=== Exercise ===
Where "Instance" appears in a line of the entries below, that line should be copied.

=== Input ===

(* ===== verification/Schema.v ===== *)
(** The tables of [src/database/schema.sql].

    A table is the list of its rows in the order they were inserted.  String
    columns compare under the collation of the schema; the collation is a
    parameter, [weight], and two strings are equal to MySQL when their
    weights are.  Columns no statement reads (the [created_at] of friends,
    applications and messages) are left out. *)
From S2P Require Import Prelude.

(** The sort key MySQL derives from a string. *)
Class Collation := weight : string -> string.

(** [FileTransferTypes.h]; the [status] column holds one of the five names. *)
Inductive TransferStatus := Uploading | Available | Downloaded | Cancelled | Expired.

#[export] Instance TransferStatus_eq_dec : EqDecision TransferStatus.
Proof. solve_decision. Defined.

Record UserRow := mkUserRow {
  u_uid : Z; u_name : string; u_email : string; u_pwd : string; u_scheme : string;
  u_nick : string; u_desc : string; u_sex : Z; u_icon : string;
}.

Record ApplyRow := mkApplyRow { a_id : Z; a_from : Z; a_to : Z; a_status : Z }.

Record FriendRow := mkFriendRow { f_self : Z; f_friend : Z; f_back : string }.

Record MessageRow := mkMessageRow {
  m_id : Z; m_client_id : string; m_sender : Z; m_receiver : Z; m_content : string;
  m_acknowledged_at : option Z;
}.

Record TransferRow := mkTransferRow {
  x_id : string; x_sender : Z; x_receiver : Z; x_name : string; x_mime : string;
  x_total : Z; x_uploaded : Z; x_sha256 : string; x_status : TransferStatus;
  x_created : Z; x_completed : option Z; x_downloaded : option Z; x_expires : Z;
}.

Record Tables := mkTables {
  user_id : Z;
  user : list UserRow;
  friend_apply : list ApplyRow;
  friend : list FriendRow;
  chat_message : list MessageRow;
  file_transfer : list TransferRow;
}.

Definition set_users v (t : Tables) : Tables :=
  mkTables (user_id t) v (friend_apply t) (friend t) (chat_message t) (file_transfer t).
Definition set_apply v (t : Tables) : Tables :=
  mkTables (user_id t) (user t) v (friend t) (chat_message t) (file_transfer t).
Definition set_friend v (t : Tables) : Tables :=
  mkTables (user_id t) (user t) (friend_apply t) v (chat_message t) (file_transfer t).
Definition set_messages v (t : Tables) : Tables :=
  mkTables (user_id t) (user t) (friend_apply t) (friend t) v (file_transfer t).
Definition set_transfers v (t : Tables) : Tables :=
  mkTables (user_id t) (user t) (friend_apply t) (friend t) (chat_message t) v.

#[export] Instance UserRow_eq_dec : EqDecision UserRow.
Proof. solve_decision. Defined.
#[export] Instance ApplyRow_eq_dec : EqDecision ApplyRow.
Proof. solve_decision. Defined.
#[export] Instance FriendRow_eq_dec : EqDecision FriendRow.
Proof. solve_decision. Defined.
#[export] Instance MessageRow_eq_dec : EqDecision MessageRow.
Proof. solve_decision. Defined.
#[export] Instance TransferRow_eq_dec : EqDecision TransferRow.
Proof. solve_decision. Defined.

(** The target of the foreign keys [REFERENCES user(uid)]. *)
Definition user_exists (t : Tables) (uid : Z) : bool :=
  existsb (fun r => u_uid r =? uid) (user t).

(** [UPDATE ... SET upd WHERE P]: the affected rows are those that change. *)
Definition update_where {A} `{EqDecision A} (P : A -> bool) (upd : A -> A) (rows : list A)
    : Z * list A :=
  (zsum (fun r => if P r && bool_decide (upd r <> r) then 1 else 0) rows,
   (fun r => if P r then upd r else r) <$> rows).

(** [ORDER BY f ASC] *)
Definition by_key {A} (f : A -> Z) (a b : A) : Prop := f a <= f b.

#[export] Instance by_key_dec {A} (f : A -> Z) : RelDecision (by_key f).
Proof. intros a b. unfold by_key. apply _. Defined.

Definition order_by {A} (f : A -> Z) (rows : list A) : list A := merge_sort (by_key f) rows.

#[export] Instance by_key_trans {A} (f : A -> Z) : Transitive (by_key f).
Proof. intros a b c. unfold by_key. lia. Qed.

#[export] Instance by_key_total {A} (f : A -> Z) : Total (by_key f).
Proof. intros a b. unfold by_key. lia. Qed.

(** Ordering rows that are already in strict key order changes nothing. *)
Lemma order_by_sorted {A} (f : A -> Z) (rows : list A) :
  StronglySorted Z.lt (f <$> rows) -> order_by f rows = rows.
Proof.
  intros Hs. unfold order_by.
  assert (NoDup (f <$> rows)) as Hn.
  { clear -Hs. induction Hs as [|x l _ IH Hx]; constructor; [|done]. rewrite Forall_forall in Hx.
    intros Hin. specialize (Hx _ Hin). lia. }
  apply (StronglySorted_unique_strong (by_key f)).
  - intros x y Hx Hy. rewrite merge_sort_Permutation in Hx. unfold by_key. intros.
    apply (NoDup_fmap_eq f rows); try done. lia.
  - apply StronglySorted_merge_sort; apply _.
  - clear Hn. revert Hs. induction rows as [|x rows IH]; intros Hs; [constructor|].
    rewrite fmap_cons in Hs; apply StronglySorted_cons in Hs as [Hx Hs]. constructor; [auto|].
    rewrite Forall_fmap in Hx. eapply Forall_impl; [done|]. unfold by_key. simpl. lia.
  - apply merge_sort_Permutation.
Qed.

(** A selection of rows in key order is in key order. *)
Lemma sorted_filter {A} (f : A -> Z) (P : A -> Prop) `{forall x, Decision (P x)} (rows : list A) :
  StronglySorted Z.lt (f <$> rows) -> StronglySorted Z.lt (f <$> filter P rows).
Proof.
  induction rows as [|x rows IH]; [done|]. intros Hs. rewrite fmap_cons in Hs; apply StronglySorted_cons in Hs as [Hx Hs].
  rewrite filter_cons. case_decide; [|auto]. rewrite fmap_cons. constructor; [auto|].
  rewrite Forall_fmap in *. rewrite Forall_forall in *. intros y [_ Hy]%list_elem_of_filter. auto.
Qed.

(** An [AUTO_INCREMENT] value above every one in use. *)
Definition next_id (ids : list Z) : Z := foldr Z.max 0 ids + 1.

Lemma next_id_fresh ids x : x ∈ ids -> x < next_id ids.
Proof.
  unfold next_id. induction ids as [|y ids IH]; [set_solver|].
  intros [->|Hx]%elem_of_cons; simpl; [lia|]. specialize (IH Hx). lia.
Qed.

Section UpdateWhere.
Context {A : Type} `{EqDecision A}.
Variables (P : A -> bool) (upd : A -> A).

Lemma update_where_other r rows : P r = false -> r ∈ rows -> r ∈ (update_where P upd rows).2.
Proof. intros HP Hr. apply list_elem_of_fmap. exists r. by rewrite HP. Qed.

Lemma update_where_none rows : (forall r, r ∈ rows -> P r = false) -> update_where P upd rows = (0, rows).
Proof.
  intros H. unfold update_where, zsum. induction rows as [|r rows IH]; [done|].
  csimpl. rewrite (H r) by set_solver. simpl. f_equal.
  - apply (f_equal fst) in IH; [|set_solver]. simpl in IH. done.
  - apply (f_equal snd) in IH; [|set_solver]. simpl in IH. by rewrite IH.
Qed.

Lemma update_where_fmap {B} (f : A -> B) rows :
  (forall r, P r = true -> f (upd r) = f r) -> f <$> (update_where P upd rows).2 = f <$> rows.
Proof.
  intros H. simpl. rewrite <- list_fmap_compose. apply list_fmap_ext. intros i r _. simpl.
  destruct (P r) eqn:E; auto.
Qed.

End UpdateWhere.

(** ** A small database for the examples *)

(** ASCII case folding, a collation under which [A] and [a] are equal. *)
Fixpoint fold_case (s : string) : string :=
  match s with
  | EmptyString => EmptyString
  | String c s =>
      let n := N_of_ascii c in
      String (if (65 <=? n)%N && (n <=? 90)%N then ascii_of_N (n + 32) else c) (fold_case s)
  end.

Definition sample_user (uid : Z) (name email : string) : UserRow :=
  mkUserRow uid name email "hash" "argon2id_raw" name "desc" 0 "icon".

Definition sample_tables : Tables :=
  mkTables 1002
    [sample_user 1001 "ann" "ann@example.org"; sample_user 1002 "bob" "bob@example.org"]
    [mkApplyRow 1 1002 1001 0]
    []
    [mkMessageRow 1 "m-1" 1001 1002 "hello" None;
     mkMessageRow 2 "m-2" 1001 1002 "again" (Some 5)]
    [].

=== The completed task ===
#[export] Instance TransferStatus_eq_dec : EqDecision TransferStatus.
#[export] Instance UserRow_eq_dec : EqDecision UserRow.
#[export] Instance ApplyRow_eq_dec : EqDecision ApplyRow.
#[export] Instance FriendRow_eq_dec : EqDecision FriendRow.
#[export] Instance MessageRow_eq_dec : EqDecision MessageRow.
#[export] Instance TransferRow_eq_dec : EqDecision TransferRow.
#[export] Instance by_key_dec {A} (f : A -> Z) : RelDecision (by_key f).
#[export] Instance by_key_trans {A} (f : A -> Z) : Transitive (by_key f).
#[export] Instance by_key_total {A} (f : A -> Z) : Total (by_key f).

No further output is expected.